(* ===== verification/Registry.v ===== *)
(** * The registries of users and groups: libwzd-core/wzd_user.c, wzd_group.c

    Both files keep a growable array of pointers indexed by identifier, with
    the same code; the model is written once over the class [Registered] of
    structures with an identifier, a backend identifier and a name, and
    instantiated for users and for groups. Structures live in a heap so that
    the in-place update of [user_update] and the pointer comparison it makes
    are visible. *)

From S2P Require Import Prelude CList.

(** [(uid_t)-1], the invalid identifier. *)
Definition INVALID_USER : Z := 2 ^ 32 - 1.

Class Registered (E : Type) := {
  reg_id : E → Z;
  reg_name : E → list ascii;
  reg_set_backend : E → Z → E }.

Class RegisteredLaws (E : Type) `{Registered E} : Prop := {
  reg_id_set_backend e b : reg_id (reg_set_backend e b) = reg_id e }.

Section registry.
  Context {E : Type} `{Registered E}.

(** [_max_uid], [_user_array] and the structures pointed to. *)
Record registry := mkReg {
  r_max : Z;
  r_arr : option (list (option addr));
  r_heap : gmap addr E }.

Definition empty_registry (h : gmap addr E) : registry := mkReg 0 None h.

(** [_user_array[uid]] *)
Definition slot (r : registry) (uid : Z) : outcome (option addr) :=
  l ← deref (r_arr r); deref (l !! Z.to_nat uid).

Definition set_slot (r : registry) (uid : Z) (p : option addr) : registry :=
  mkReg (r_max r) ((λ l, <[Z.to_nat uid := p]> l) <$> r_arr r) (r_heap r).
___
● **Assignment**
Take every line from the data that includes the word "option".

● **Result for this exercise**
  r_arr : option (list (option addr));
Definition slot (r : registry) (uid : Z) : outcome (option addr) :=
Definition set_slot (r : registry) (uid : Z) (p : option addr) : registry :=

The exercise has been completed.